Repeat exactly, and only, the lines below starting at the line that contains "tool handlers registered" and ending at the line that contains "split; [intros e; apply docLoop_no_error|].", inclusive of both.

▶ **Material provided**:
• • •
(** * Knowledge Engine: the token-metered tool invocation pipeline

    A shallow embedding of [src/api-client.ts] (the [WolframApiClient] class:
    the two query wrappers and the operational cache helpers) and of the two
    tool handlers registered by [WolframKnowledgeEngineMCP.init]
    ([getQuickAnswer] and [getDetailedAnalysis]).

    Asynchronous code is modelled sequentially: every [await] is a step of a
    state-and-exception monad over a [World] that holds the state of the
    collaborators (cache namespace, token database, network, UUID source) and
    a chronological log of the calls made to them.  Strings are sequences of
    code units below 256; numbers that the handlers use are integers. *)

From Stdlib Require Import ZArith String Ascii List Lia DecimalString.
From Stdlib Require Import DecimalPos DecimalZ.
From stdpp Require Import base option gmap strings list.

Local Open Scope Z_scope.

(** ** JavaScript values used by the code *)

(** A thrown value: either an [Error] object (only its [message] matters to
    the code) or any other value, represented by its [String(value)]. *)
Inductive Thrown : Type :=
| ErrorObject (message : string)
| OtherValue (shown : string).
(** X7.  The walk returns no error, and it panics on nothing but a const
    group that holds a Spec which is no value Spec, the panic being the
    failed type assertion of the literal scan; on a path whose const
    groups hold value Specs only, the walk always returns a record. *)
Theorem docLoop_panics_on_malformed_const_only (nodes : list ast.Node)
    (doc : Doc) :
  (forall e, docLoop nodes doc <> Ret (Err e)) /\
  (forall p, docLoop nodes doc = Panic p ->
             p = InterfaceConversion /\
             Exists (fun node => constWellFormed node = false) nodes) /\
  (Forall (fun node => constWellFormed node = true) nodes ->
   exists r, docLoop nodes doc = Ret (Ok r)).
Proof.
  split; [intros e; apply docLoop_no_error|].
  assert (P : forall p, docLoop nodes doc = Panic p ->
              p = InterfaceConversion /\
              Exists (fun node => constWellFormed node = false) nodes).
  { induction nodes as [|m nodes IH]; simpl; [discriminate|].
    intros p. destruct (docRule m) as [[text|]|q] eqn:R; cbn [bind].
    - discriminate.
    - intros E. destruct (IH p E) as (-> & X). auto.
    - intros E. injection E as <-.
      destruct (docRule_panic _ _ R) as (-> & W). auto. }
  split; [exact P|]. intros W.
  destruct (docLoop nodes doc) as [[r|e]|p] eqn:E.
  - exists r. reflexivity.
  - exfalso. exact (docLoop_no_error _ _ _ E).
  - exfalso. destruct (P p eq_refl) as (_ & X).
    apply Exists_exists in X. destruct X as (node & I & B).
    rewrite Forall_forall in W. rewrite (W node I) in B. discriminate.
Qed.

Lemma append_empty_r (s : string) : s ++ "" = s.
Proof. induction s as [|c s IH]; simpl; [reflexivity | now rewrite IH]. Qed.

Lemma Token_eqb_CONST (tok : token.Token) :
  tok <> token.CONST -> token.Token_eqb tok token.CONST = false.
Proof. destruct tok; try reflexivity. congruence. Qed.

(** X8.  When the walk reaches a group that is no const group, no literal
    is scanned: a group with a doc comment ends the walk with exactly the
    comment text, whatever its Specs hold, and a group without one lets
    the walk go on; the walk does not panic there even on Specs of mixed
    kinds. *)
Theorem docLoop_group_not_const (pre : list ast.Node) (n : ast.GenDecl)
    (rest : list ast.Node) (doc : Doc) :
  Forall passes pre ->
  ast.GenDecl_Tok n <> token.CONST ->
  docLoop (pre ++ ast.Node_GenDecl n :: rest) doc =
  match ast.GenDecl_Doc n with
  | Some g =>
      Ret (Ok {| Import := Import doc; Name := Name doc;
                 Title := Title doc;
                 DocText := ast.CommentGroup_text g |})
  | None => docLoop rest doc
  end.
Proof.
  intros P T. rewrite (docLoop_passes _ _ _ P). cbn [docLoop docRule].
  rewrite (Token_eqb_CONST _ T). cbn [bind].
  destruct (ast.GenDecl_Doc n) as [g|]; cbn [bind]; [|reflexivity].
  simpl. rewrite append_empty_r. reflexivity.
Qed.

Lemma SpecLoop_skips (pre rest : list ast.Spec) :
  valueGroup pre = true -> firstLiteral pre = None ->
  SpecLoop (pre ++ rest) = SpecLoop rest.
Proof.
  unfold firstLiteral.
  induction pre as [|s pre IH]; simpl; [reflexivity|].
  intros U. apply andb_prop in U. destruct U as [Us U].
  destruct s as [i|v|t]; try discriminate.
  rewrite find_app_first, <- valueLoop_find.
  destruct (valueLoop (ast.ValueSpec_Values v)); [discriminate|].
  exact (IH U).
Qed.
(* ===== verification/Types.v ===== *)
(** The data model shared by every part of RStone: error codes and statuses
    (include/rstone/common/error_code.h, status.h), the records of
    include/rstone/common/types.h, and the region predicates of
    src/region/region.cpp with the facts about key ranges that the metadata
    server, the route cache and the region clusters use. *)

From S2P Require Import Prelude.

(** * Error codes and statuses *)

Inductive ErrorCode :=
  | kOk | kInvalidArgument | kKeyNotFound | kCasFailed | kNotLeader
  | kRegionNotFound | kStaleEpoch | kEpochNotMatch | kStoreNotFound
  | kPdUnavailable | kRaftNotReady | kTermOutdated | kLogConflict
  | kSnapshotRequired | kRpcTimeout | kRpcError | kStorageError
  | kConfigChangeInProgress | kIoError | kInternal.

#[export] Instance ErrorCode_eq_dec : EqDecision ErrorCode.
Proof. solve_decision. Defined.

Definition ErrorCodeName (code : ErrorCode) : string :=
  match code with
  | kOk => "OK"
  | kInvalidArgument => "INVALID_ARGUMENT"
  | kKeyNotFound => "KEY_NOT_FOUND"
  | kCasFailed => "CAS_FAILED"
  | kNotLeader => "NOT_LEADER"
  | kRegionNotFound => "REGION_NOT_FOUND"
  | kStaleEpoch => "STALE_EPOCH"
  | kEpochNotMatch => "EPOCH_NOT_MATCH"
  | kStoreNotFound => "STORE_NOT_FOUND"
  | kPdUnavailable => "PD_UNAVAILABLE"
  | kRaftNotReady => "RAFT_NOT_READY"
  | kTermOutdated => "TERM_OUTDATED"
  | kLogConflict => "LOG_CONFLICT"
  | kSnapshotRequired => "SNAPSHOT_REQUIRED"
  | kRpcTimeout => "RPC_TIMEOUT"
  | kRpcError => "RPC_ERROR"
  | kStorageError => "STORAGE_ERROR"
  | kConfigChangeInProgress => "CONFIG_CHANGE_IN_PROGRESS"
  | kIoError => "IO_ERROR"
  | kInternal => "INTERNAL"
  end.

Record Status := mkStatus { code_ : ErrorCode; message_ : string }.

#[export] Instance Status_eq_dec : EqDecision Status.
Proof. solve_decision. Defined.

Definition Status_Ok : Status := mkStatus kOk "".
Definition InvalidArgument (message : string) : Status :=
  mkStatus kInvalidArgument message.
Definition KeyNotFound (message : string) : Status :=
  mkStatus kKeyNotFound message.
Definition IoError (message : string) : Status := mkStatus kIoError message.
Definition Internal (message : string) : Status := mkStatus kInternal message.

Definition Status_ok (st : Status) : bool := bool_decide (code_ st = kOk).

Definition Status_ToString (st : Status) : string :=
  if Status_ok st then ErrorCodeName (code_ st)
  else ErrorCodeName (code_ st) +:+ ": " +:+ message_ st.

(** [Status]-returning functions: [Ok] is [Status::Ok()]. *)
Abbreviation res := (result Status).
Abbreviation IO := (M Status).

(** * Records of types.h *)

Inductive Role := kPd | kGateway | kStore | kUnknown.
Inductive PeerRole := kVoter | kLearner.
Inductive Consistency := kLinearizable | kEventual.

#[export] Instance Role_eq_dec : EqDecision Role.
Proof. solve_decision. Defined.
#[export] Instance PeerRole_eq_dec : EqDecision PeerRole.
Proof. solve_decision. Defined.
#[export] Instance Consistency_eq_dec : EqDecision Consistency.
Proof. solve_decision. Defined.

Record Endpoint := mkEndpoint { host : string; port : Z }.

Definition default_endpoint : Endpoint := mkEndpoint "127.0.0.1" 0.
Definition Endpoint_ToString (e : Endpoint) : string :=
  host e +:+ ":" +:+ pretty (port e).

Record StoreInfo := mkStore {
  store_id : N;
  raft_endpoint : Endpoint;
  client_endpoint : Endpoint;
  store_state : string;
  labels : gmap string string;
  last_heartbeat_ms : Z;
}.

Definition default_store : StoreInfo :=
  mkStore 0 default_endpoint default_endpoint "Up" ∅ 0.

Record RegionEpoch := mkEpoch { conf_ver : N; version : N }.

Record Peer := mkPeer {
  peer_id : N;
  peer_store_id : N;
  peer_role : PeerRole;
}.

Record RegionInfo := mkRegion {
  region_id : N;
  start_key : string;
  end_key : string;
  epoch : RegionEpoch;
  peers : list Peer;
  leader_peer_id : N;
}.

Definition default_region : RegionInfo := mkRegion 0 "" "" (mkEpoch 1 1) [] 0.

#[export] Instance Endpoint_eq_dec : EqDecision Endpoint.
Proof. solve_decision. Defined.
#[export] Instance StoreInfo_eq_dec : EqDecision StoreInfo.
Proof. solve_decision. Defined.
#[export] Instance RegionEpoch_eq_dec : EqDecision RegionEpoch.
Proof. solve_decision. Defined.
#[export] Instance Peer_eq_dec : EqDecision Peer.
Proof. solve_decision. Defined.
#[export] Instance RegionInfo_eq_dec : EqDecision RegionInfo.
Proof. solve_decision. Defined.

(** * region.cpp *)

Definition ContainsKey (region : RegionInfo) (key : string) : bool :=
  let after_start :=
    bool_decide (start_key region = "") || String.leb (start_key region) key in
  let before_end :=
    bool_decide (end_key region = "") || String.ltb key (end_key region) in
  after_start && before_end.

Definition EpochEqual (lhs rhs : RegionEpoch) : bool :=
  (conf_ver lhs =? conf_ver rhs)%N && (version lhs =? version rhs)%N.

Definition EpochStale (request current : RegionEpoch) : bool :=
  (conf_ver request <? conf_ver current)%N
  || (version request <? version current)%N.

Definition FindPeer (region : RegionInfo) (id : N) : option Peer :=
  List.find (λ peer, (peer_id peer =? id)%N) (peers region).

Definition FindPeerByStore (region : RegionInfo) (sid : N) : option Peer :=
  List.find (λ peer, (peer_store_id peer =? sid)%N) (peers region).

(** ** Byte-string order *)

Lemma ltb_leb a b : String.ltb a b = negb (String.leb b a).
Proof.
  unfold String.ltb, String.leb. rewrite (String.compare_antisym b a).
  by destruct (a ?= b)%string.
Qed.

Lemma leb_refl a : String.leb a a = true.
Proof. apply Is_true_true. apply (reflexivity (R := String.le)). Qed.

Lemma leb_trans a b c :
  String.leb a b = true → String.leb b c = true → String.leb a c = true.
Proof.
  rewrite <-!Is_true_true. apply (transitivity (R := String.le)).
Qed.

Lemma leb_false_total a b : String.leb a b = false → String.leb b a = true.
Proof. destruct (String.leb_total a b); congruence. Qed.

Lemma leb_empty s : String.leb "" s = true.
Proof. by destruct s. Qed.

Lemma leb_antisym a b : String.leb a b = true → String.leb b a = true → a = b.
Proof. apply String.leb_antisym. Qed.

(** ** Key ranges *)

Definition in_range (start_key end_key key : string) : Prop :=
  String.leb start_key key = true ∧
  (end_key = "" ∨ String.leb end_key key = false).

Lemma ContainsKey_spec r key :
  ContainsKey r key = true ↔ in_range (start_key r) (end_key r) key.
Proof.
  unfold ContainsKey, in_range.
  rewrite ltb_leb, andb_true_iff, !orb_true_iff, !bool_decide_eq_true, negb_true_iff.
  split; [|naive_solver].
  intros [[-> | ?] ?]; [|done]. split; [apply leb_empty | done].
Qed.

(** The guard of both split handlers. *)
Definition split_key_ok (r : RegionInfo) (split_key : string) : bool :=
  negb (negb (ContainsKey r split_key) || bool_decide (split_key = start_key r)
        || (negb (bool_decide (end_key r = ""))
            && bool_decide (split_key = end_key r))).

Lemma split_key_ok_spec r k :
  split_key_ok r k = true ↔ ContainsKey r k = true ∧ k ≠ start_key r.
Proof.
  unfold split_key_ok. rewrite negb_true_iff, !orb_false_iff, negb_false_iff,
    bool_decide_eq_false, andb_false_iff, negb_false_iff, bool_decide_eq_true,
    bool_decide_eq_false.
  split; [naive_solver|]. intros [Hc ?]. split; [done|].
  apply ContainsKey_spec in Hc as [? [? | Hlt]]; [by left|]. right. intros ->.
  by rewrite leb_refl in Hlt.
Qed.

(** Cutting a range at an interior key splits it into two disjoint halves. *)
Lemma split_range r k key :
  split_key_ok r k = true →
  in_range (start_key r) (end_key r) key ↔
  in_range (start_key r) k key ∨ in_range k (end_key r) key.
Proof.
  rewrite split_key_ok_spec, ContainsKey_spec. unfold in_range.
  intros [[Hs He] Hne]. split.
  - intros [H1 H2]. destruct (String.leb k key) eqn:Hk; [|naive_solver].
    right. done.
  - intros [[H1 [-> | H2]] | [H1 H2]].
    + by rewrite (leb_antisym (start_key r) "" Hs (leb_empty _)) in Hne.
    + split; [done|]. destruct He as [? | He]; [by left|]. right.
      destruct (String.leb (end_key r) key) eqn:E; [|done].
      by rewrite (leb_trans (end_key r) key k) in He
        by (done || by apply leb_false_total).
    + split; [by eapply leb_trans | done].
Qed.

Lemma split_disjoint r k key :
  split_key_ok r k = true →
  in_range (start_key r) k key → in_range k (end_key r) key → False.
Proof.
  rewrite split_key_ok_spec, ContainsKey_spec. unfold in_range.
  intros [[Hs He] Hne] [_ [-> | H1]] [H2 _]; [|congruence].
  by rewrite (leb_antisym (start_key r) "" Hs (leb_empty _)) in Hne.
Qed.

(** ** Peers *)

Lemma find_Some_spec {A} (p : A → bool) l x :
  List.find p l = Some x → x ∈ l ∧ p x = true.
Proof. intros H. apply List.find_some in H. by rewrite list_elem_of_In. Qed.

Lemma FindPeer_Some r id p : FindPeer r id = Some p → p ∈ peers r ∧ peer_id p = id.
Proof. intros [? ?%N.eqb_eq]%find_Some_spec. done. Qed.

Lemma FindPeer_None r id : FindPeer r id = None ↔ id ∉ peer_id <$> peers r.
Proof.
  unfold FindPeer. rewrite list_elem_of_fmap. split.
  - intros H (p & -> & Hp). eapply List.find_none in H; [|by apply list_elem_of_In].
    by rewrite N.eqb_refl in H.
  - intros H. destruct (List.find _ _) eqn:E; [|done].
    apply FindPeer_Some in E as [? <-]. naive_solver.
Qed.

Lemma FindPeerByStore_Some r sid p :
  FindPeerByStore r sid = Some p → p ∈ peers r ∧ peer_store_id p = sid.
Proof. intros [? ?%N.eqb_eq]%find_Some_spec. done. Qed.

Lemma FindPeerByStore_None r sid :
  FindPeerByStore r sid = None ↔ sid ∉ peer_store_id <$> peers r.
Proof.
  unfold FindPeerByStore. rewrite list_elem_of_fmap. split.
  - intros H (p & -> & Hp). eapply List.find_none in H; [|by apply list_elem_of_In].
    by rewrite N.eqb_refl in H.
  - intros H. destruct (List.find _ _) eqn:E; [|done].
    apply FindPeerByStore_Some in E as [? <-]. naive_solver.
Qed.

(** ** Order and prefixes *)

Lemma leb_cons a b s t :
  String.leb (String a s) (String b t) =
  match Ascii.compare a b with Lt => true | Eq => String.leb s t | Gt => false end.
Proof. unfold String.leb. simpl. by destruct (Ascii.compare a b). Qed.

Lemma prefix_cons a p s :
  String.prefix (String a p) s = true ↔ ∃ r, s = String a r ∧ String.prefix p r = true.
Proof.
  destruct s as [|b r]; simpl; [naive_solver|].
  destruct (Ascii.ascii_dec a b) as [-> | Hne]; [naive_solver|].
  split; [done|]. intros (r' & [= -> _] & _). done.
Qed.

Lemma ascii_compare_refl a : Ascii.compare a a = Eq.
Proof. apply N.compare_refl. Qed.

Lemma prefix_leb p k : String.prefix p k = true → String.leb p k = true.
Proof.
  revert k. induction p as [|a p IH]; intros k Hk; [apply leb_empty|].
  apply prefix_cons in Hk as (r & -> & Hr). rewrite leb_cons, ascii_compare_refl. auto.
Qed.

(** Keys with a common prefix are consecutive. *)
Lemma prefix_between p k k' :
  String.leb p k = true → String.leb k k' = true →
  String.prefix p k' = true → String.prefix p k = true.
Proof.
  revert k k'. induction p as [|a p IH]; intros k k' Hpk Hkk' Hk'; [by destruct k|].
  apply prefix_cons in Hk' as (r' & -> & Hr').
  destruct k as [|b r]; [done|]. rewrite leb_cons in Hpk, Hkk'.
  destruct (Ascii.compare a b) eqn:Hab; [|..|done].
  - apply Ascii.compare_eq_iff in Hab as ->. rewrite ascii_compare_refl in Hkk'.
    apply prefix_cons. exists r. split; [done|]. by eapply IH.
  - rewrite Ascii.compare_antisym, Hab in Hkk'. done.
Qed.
• • •
▶ **Response area**:
    tool handlers registered by [WolframKnowledgeEngineMCP.init]
    ([getQuickAnswer] and [getDetailedAnalysis]).

    Asynchronous code is modelled sequentially: every [await] is a step of a
    state-and-exception monad over a [World] that holds the state of the
    collaborators (cache namespace, token database, network, UUID source) and
    a chronological log of the calls made to them.  Strings are sequences of
    code units below 256; numbers that the handlers use are integers. *)

From Stdlib Require Import ZArith String Ascii List Lia DecimalString.
From Stdlib Require Import DecimalPos DecimalZ.
From stdpp Require Import base option gmap strings list.

Local Open Scope Z_scope.

(** ** JavaScript values used by the code *)

(** A thrown value: either an [Error] object (only its [message] matters to
    the code) or any other value, represented by its [String(value)]. *)
Inductive Thrown : Type :=
| ErrorObject (message : string)
| OtherValue (shown : string).
(** X7.  The walk returns no error, and it panics on nothing but a const
    group that holds a Spec which is no value Spec, the panic being the
    failed type assertion of the literal scan; on a path whose const
    groups hold value Specs only, the walk always returns a record. *)
Theorem docLoop_panics_on_malformed_const_only (nodes : list ast.Node)
    (doc : Doc) :
  (forall e, docLoop nodes doc <> Ret (Err e)) /\
  (forall p, docLoop nodes doc = Panic p ->
             p = InterfaceConversion /\
             Exists (fun node => constWellFormed node = false) nodes) /\
  (Forall (fun node => constWellFormed node = true) nodes ->
   exists r, docLoop nodes doc = Ret (Ok r)).
Proof.
  split; [intros e; apply docLoop_no_error|].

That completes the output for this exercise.